# EXERCISE DESCRIPTION:
Copy out the data line by line exactly, from its start to the line bearing "From S2P Require Export Machine StrOrder.", inclusive.

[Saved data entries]
**********
(* ===== verification/DockerConf.v ===== *)
(** * What the Docker backend asks the daemon for

    The pure half of the backend: names, labels and filters (naming.go), the
    driver options of an endpoint (driveropts.go), engine versions (apierr.go),
    the shell line a container runs (startup.go) and the payload of a container
    (containerconfig.go).  A Go map is a finite map. *)

From S2P Require Export Machine StrOrder.
From S2P Require Slice Settings.
From Stdlib Require Import Floats.SpecFloat Sorting.Sorted.
Local Open Scope string_scope.
Local Open Scope list_scope.
Local Open Scope Z_scope.
Local Open Scope kat_scope.

(** ** naming.go *)

Definition labelApp : string := "app".
Definition labelName : string := "name".
Definition labelLabHash : string := "lab_hash".
Definition labelUser : string := "user".
Definition labelShell : string := "shell".
Definition labelBridgedIface : string := "bridged_iface".
Definition labelExternal : string := "external".
Definition labelAppValue : string := "kathara".

Definition ContainerName (devicePrefix user machineName labHash : string) : string :=
  devicePrefix +:+ "_" +:+ user +:+ "_" +:+ machineName +:+ "_" +:+ labHash.

Definition NetworkName (netPrefix user linkName labHash : string) (shared : Z) : string :=
  if shared =? Settings.NotShared then netPrefix +:+ "_" +:+ user +:+ "_" +:+ linkName +:+ "_" +:+ labHash
  else if shared =? Settings.SharedBetweenLabs then netPrefix +:+ "_" +:+ user +:+ "_" +:+ linkName
  else if shared =? Settings.SharedBetweenUsers then netPrefix +:+ "_" +:+ linkName
  else "".

Record LabelFilter : Type := mkFilter { Key : string; Value : string }.

Definition LabelFilter_String (f : LabelFilter) : string := f.(Key) +:+ "=" +:+ f.(Value).

Definition ObjectFilters (user labHash name : string) : list LabelFilter :=
  [mkFilter labelApp labelAppValue]
  ++ (if negb (String.eqb user "") then [mkFilter labelUser user] else [])
  ++ (if negb (String.eqb labHash "") then [mkFilter labelLabHash labHash] else [])
  ++ (if negb (String.eqb name "") then [mkFilter labelName name] else []).

Definition labels : Type := gmap string string.

Definition ContainerLabels (machineName labHash user shell : string) (bridgedIface : option Z) : labels :=
  let l : labels := {[ labelName := machineName; labelLabHash := labHash; labelUser := user;
                       labelApp := labelAppValue; labelShell := shell ]} in
  match bridgedIface with Some n => <[labelBridgedIface := Itoa n]> l | None => l end.

Definition NetworkLabels (linkName user labHash external : string) (shared : Z) : labels :=
  let l : labels := {[ labelName := linkName; labelApp := labelAppValue; labelExternal := external ]} in
  let l := if negb (shared =? Settings.SharedBetweenUsers) then <[labelUser := user]> l else l in
  if shared =? Settings.NotShared then <[labelLabHash := labHash]> l else l.

Definition NetworkDriver (networkPlugin architecture : string) : string := networkPlugin +:+ ":" +:+ architecture.

Definition pluginNameOf (s : Settings.Settings) : string := default "None" (Settings.get_opt Settings.NetworkPlugin s).

Definition BridgeName (networkID : string) : string :=
  "kt-" +:+ (if (12 <? String.length networkID)%nat then string_take 12 networkID else networkID).

Definition externalLabel (external : list ExternalLink) : string := str_join ";" (FullName <$> external).

(** ** apierr.go: versions *)

(** [PyInt] with Python's own ValueError. *)
Definition py_int (s : string) : result goerror Z :=
  match PyInt s with
  | Ok n => Ok n
  | Err e => let failure := PyIntFailure e s in Err (WrapValue failure (Error failure))
  end.

Fixpoint version_ints (parts : list string) : result goerror (list Z) :=
  match parts with
  | [] => Ok []
  | part :: parts => let* n := py_int part in let* ns := version_ints parts in Ok (n :: ns)
  end.

Definition versionTuple (v : string) : result goerror (list Z) := version_ints (split_byte dot v).
(** The interface of one endpoint. *)
Definition attach_endpoint (device link : loc) (options : option labels) : DM unit :=
  do* ifaceNumber <- dgo (ifaceNumberOf options) in
  do* mac <- match options with
             | None => sret ""
             | Some opts => do* _ <- applyEndpointSysctls device opts ifaceNumber in
                            sret (default "" (opts !! driverOptMacAddr))
             end in
  do* _ <- hp (AddInterface device link (mkIfaceOpts (Some ifaceNumber) mac)) in
  sret tt.

Definition key_error {A} (o : option A) (key : string) : DM A :=
  match o with Some a => sret a | None => fail (newPyKeyError key) end.

Definition applyContainerInterfaces (lab device : loc) (c : Container) (networksByName : gmap string Network) : DM unit :=
  let endpoints := Container_Networks c in
  match endpoints !! "none" with
  | Some _ => sret tt
  | None =>
      do* remaining <-
        match endpoints !! "bridge" with
        | None => sret endpoints
        | Some _ =>
            do* _ <- add_meta device "bridged" "True" in
            do* raw <- key_error (c.(cAttrs).(ciLabels) !! labelBridgedIface) labelBridgedIface in
            do* number <- dgo (py_int raw) in
            do* _ <- update_meta device (set_field FBridgedIface (Int number)) in
            sret (delete "bridge" endpoints)
        end in
      sfor (sortByIfaceOpt remaining) (fun name =>
        do* n <- key_error (networksByName !! name) name in
        do* link <- hp (GetOrNewLink lab (Network_Label n labelName)) in
        do* _ <- set_network link (Some n) in
        attach_endpoint device link (default None (remaining !! name)))
  end.
Definition adds (c : call) : Prop :=
  match c with
  | RemoveContainer _ | RemoveNetwork _ | Disconnect _ _ => False
  | CreateContainer r =>
      (∃ user name labHash, env.(GetCurrentUserName) = Ok user ∧
        r.(rName) = ContainerName settings.(Settings.sDevicePrefix) user name labHash ∧
        labelled r.(rConfig).(cLabels) name (Some user) (Some labHash)) ∧
      (r.(rHostConfig).(hPrivileged) = true → env.(IsAdmin) = Ok true ∧ settings.(Settings.sRemoteURL) = None)
  | CreateNetwork n o =>
      let shared := settings.(Settings.sSharedCds) in
      ∃ user name labHash, (shared ≠ Settings.SharedBetweenUsers → env.(GetCurrentUserName) = Ok user) ∧
        n = NetworkName settings.(Settings.sNetPrefix) user name labHash shared ∧
        labelled o.(nLabels) name (if decide (shared = Settings.SharedBetweenUsers) then None else Some user)
          (if decide (shared = Settings.NotShared) then Some labHash else None)
  | RunIn _ o => o.(ExecPrivileged) = false
  | _ => True
  end.

Local Notation calm m := (emits dlog adds (m : DM _) (fun _ => True)).

Lemma calm_dispatch n : calm (dispatch n).
Proof using All. apply emits_quiet, quiet_dispatch. Qed.

Lemma calm_dgo {A} (r : result goerror A) : calm (dgo r).
Proof using All. by apply emits_dgo. Qed.

Lemma calm_try {A} (m : DM A) : calm m → calm (try_ m).
Proof using All. intros Hm. eapply emits_any, emits_try, Hm. Qed.

Lemma calm_api {A} (m : M (W * list call) goerror A) : emits snd adds m (fun _ => True) → calm (api m).
Proof using All. apply emits_api. Qed.

Lemma calm_list_n terms : emits snd adds (listNetworks terms) (fun _ => True).
Proof using All.
  unfold listNetworks. apply emits_seq; [by one_call|]. intros l. induction l as [|[id n] l IH]; cbn [inspect_networks]; [by apply emits_ret|].
  apply emits_seq; [by one_call|]. intros i. apply emits_seq; [apply IH|]. intros r. by apply emits_ret.
Qed.

Lemma calm_list_c terms : emits snd adds (listContainers terms) (fun _ => True).
Proof using All.
  unfold listContainers. apply emits_seq; [by one_call|]. intros l. induction l as [|id l IH]; cbn [inspect_containers]; [by apply emits_ret|].
  intros s. open_calls. unfold silent. destruct (ContainerInspect id s.1) as [w [i|err]] eqn:Ei; cbn.
  - assert (Hb : emits snd adds (do* cs <- inspect_containers l in sret (mkContainer id i :: cs)) (fun _ => True))
      by (apply emits_seq; [apply IH|]; intros r; by apply emits_ret). apply (Hb (w, s.2)).
  - destruct (IsNotFound err); cbn; [apply (IH (w, s.2))|]. exists []. rewrite app_nil_r. naive_solver.
Qed.

Lemma calm_execRun c opts : opts.(xPrivileged) = false → emits snd adds (execRun c opts) (fun _ => True).
Proof using All. intros Hp. by apply emits_execRun. Qed.

Lemma calm_preflight es : emits snd adds (preflightExternalInterfaces es) (fun _ => True).
Proof using All. apply emits_quiet, quiet_preflight. Qed.
Lemma calm_attach es n : emits snd adds (attachExternalInterfaces es n) (fun _ => True).
Proof using All. apply emits_quiet, quiet_attach. Qed.
Lemma calm_pack m : calm (packData m).
Proof using All. apply emits_quiet, quiet_pack. Qed.

Lemma calm_pure {A} (m : DM A) : (∀ s, d_world (m s).1 = d_world s) → calm m.
Proof using All. apply emits_pure. Qed.

(** Through a program: reads and writes of the scenario, failures, branches; a
    call that must satisfy [adds] is left to show. *)
Ltac calm_step :=
  first
  [ apply emits_throw | by apply emits_ret | apply emits_hp | apply calm_dispatch | apply calm_dgo | apply calm_try
  | apply calm_pack | apply calm_preflight | apply calm_attach
  | by apply calm_pure | apply calm_list_n | apply calm_list_c | by apply calm_execRun
  | apply calm_api | by one_call
  | apply emits_seq; [|intros ?]
  | match goal with |- emits _ _ (match ?x with _ => _ end) _ => destruct x eqn:? end ].
Ltac calm := repeat calm_step.

(** *** Collision domains *)

Lemma NetworkLabels_labelled l u h e sh :
  labelled (NetworkLabels l u h e sh) l (if decide (sh = Settings.SharedBetweenUsers) then None else Some u)
    (if decide (sh = Settings.NotShared) then Some h else None).
Proof.
  unfold NetworkLabels. destruct (Z.eqb_spec sh Settings.SharedBetweenUsers), (Z.eqb_spec sh Settings.NotShared), (decide _), (decide _);
    try done; repeat split; by simplify_map_eq.
Qed.

Lemma Create_calm link : calm (Create link).
Proof using All.
  unfold Create, getLinksByFilters, lab_of. apply emits_seq; [unfold link_of; calm|]. intros k.
  destruct (String.eqb _ _); [by apply emits_ret|].
  eapply (emits_bind _ _ _ _ (fun user => Settings.sSharedCds settings ≠ Settings.SharedBetweenUsers → env.(GetCurrentUserName) = Ok user)).
  { destruct (Z.eqb_spec (Settings.sSharedCds settings) Settings.SharedBetweenUsers); cbn [negb]; [by apply emits_ret|].
    apply emits_dgo. by intros u ->. }
  intros user Huser. apply emits_seq; [calm|]. intros b. apply emits_seq; [calm|]. intros ns.
  destruct (List.last _ _); [by unfold set_network, smodify; apply emits_pure|].
  apply emits_seq; [calm|]. intros _. apply emits_seq; [calm|]. intros arch. apply emits_seq.
  - apply calm_api. open_calls. apply emits_logged; [|done]. exists user, (lName k), (LabHash b).
    split; [done|]. split; [done|]. apply NetworkLabels_labelled.
  - intros created. unfold set_network, smodify. calm.
Qed.

Lemma keep_named_calm {A} (name : A → DM string) keep l : (∀ x, calm (name x)) → calm (keep_named name keep l).
Proof using All.
  intros Hn. induction l as [|x l IH]; cbn [keep_named]; [by apply emits_ret|].
  apply emits_seq; [apply Hn|]. intros n. apply emits_seq; [apply IH|]. intros r. by apply emits_ret.
Qed.

Lemma filter_named_calm {A} (name : A → DM string) l s e : (∀ x, calm (name x)) → calm (filter_named name l s e).
Proof using All.
  intros Hn. unfold filter_named. destruct (0 <? set_len s); [by apply keep_named_calm|].
  destruct (0 <? set_len e); [by apply keep_named_calm|by apply emits_ret].
Qed.

Lemma item_names_calm : (∀ l, calm (machineItemName l)) ∧ (∀ l, calm (linkItemName l)).
Proof using All. split; intros l; unfold machineItemName, linkItemName, machine_of, link_of; calm. Qed.

Lemma DeployLinks_calm lab s e : calm (DeployLinks lab s e).
Proof using All.
  unfold DeployLinks, filterLinks, lab_of. destruct (_ && _); [apply emits_throw|].
  apply emits_seq; [apply emits_hp|]. intros b. apply emits_seq; [apply filter_named_calm, item_names_calm|]. intros links.
  apply emits_seq.
  { destruct (bool_decide _); [by apply emits_ret|]. apply emits_seq; [apply calm_dispatch|]. intros _.
    apply emits_seq; [|intros _; apply calm_dispatch]. apply emits_runChunked; [apply item_names_calm|].
    intros l _. unfold deployLink, link_of. apply emits_seq; [apply emits_hp|]. intros k.
    destruct (String.eqb _ _); [by apply emits_ret|]. apply emits_seq; [apply Create_calm|]. intros _. apply calm_dispatch. }
  intros _. unfold DockerBridge, set_network, smodify. calm.
Qed.

(** *** Images *)

Lemma checkAndPull_calm image pull : calm (checkAndPull image pull).
Proof using All. unfold checkAndPull, CheckForUpdates, Pull. calm. apply emits_for. intros line _. calm. Qed.

(** *** Devices *)

Lemma prepare_metas_calm machine : calm (prepare_metas cwd machine).
Proof using All.
  unfold prepare_metas, machine_of, lab_of, networkOf, update_meta, machine_of. calm.
Qed.

Lemma ContainerLabels_labelled n h u sh b : labelled (ContainerLabels n h u sh b) n (Some u) (Some h).
Proof. unfold ContainerLabels. destruct b; repeat split; by simplify_map_eq. Qed.

(** What the payload of a container keeps of what it is made from. *)
Lemma createArgs_keeps name image hostname privileged net e envs sys mem cpu b x bs mp ls ul en ar :
  let r := createArgs name image hostname privileged net e envs sys mem cpu b x bs mp ls ul en ar in
  r.(rName) = name ∧ r.(rConfig).(cLabels) = ls ∧ r.(rHostConfig).(hPrivileged) = privileged.
Proof. done. Qed.

Lemma Machine_Create_calm machine : calm (Machine_Create cwd machine).
Proof using All.
  unfold Machine_Create, getMachinesByFilters.
  eapply (emits_bind _ _ _ _ (fun u => env.(GetCurrentUserName) = Ok u)); [by apply emits_dgo|]. intros user Huser.
  unfold machine_of, lab_of. do 3 (apply emits_seq; [calm|]; intros ?). destruct (bool_decide _); [|apply emits_throw].
  do 2 (apply emits_seq; [calm|]; intros ?). apply emits_seq; [apply prepare_metas_calm|]. intros first.
  do 4 (apply emits_seq; [calm|]; intros ?).
  eapply (emits_bind _ _ _ _ (fun a => env.(IsAdmin) = Ok a)); [by apply emits_dgo|]. intros admin Hadmin.
  destruct (IsPrivileged _ _ && negb admin) eqn:Hp; [apply emits_throw|].
  apply emits_seq; [unfold first_endpoint, link_of; calm|]. intros endpoint.
  apply emits_seq; [calm|]. intros entry.
  apply emits_seq.
  { apply calm_api. open_calls. apply emits_logged; [|done]. cbn [adds].
    match goal with |- context [createArgs ?a ?b ?c ?d ?e ?f ?g ?h ?i ?j ?k ?l ?m ?n ?o ?p ?q ?r] =>
      destruct (createArgs_keeps a b c d e f g h i j k l m n o p q r) as (-> & -> & ->) end.
    split; [by eexists user, _, _; split_and!; [..|apply ContainerLabels_labelled]|].
    destruct (Settings.sRemoteURL settings); [done|]. intros Hpriv. rewrite Hpriv in Hp.
    destruct admin; [by rewrite Hadmin|done]. }
  intros created. unfold copyFiles, set_container, smodify. calm.
Qed.

Lemma ConnectInterface_calm machine iface : calm (ConnectInterface machine iface).
Proof using All. unfold ConnectInterface, containerOf, networkOf, machine_of, lab_of, link_of. calm. Qed.

Lemma Start_calm machine : calm (Start machine).
Proof using All.
  unfold Start, startContainer, connect_others, bridge_later, containerOf, networkOf, machine_of, update_meta, machine_of,
    set_container, smodify, reloadContainer.
  apply emits_seq; [by apply emits_pure|]. intros [c|]; [|apply emits_throw].
  apply emits_seq; [calm|]. intros _. apply emits_seq; [calm|]. intros m.
  apply emits_seq.
  { apply emits_for. intros i _. destruct (IsTombstone i); [apply emits_throw|apply ConnectInterface_calm]. }
  intros _. calm.
Qed.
**********
# RESPONSE TO THE TASK:
(* ===== verification/DockerConf.v ===== *)
(** * What the Docker backend asks the daemon for

    The pure half of the backend: names, labels and filters (naming.go), the
    driver options of an endpoint (driveropts.go), engine versions (apierr.go),
    the shell line a container runs (startup.go) and the payload of a container
    (containerconfig.go).  A Go map is a finite map. *)

From S2P Require Export Machine StrOrder.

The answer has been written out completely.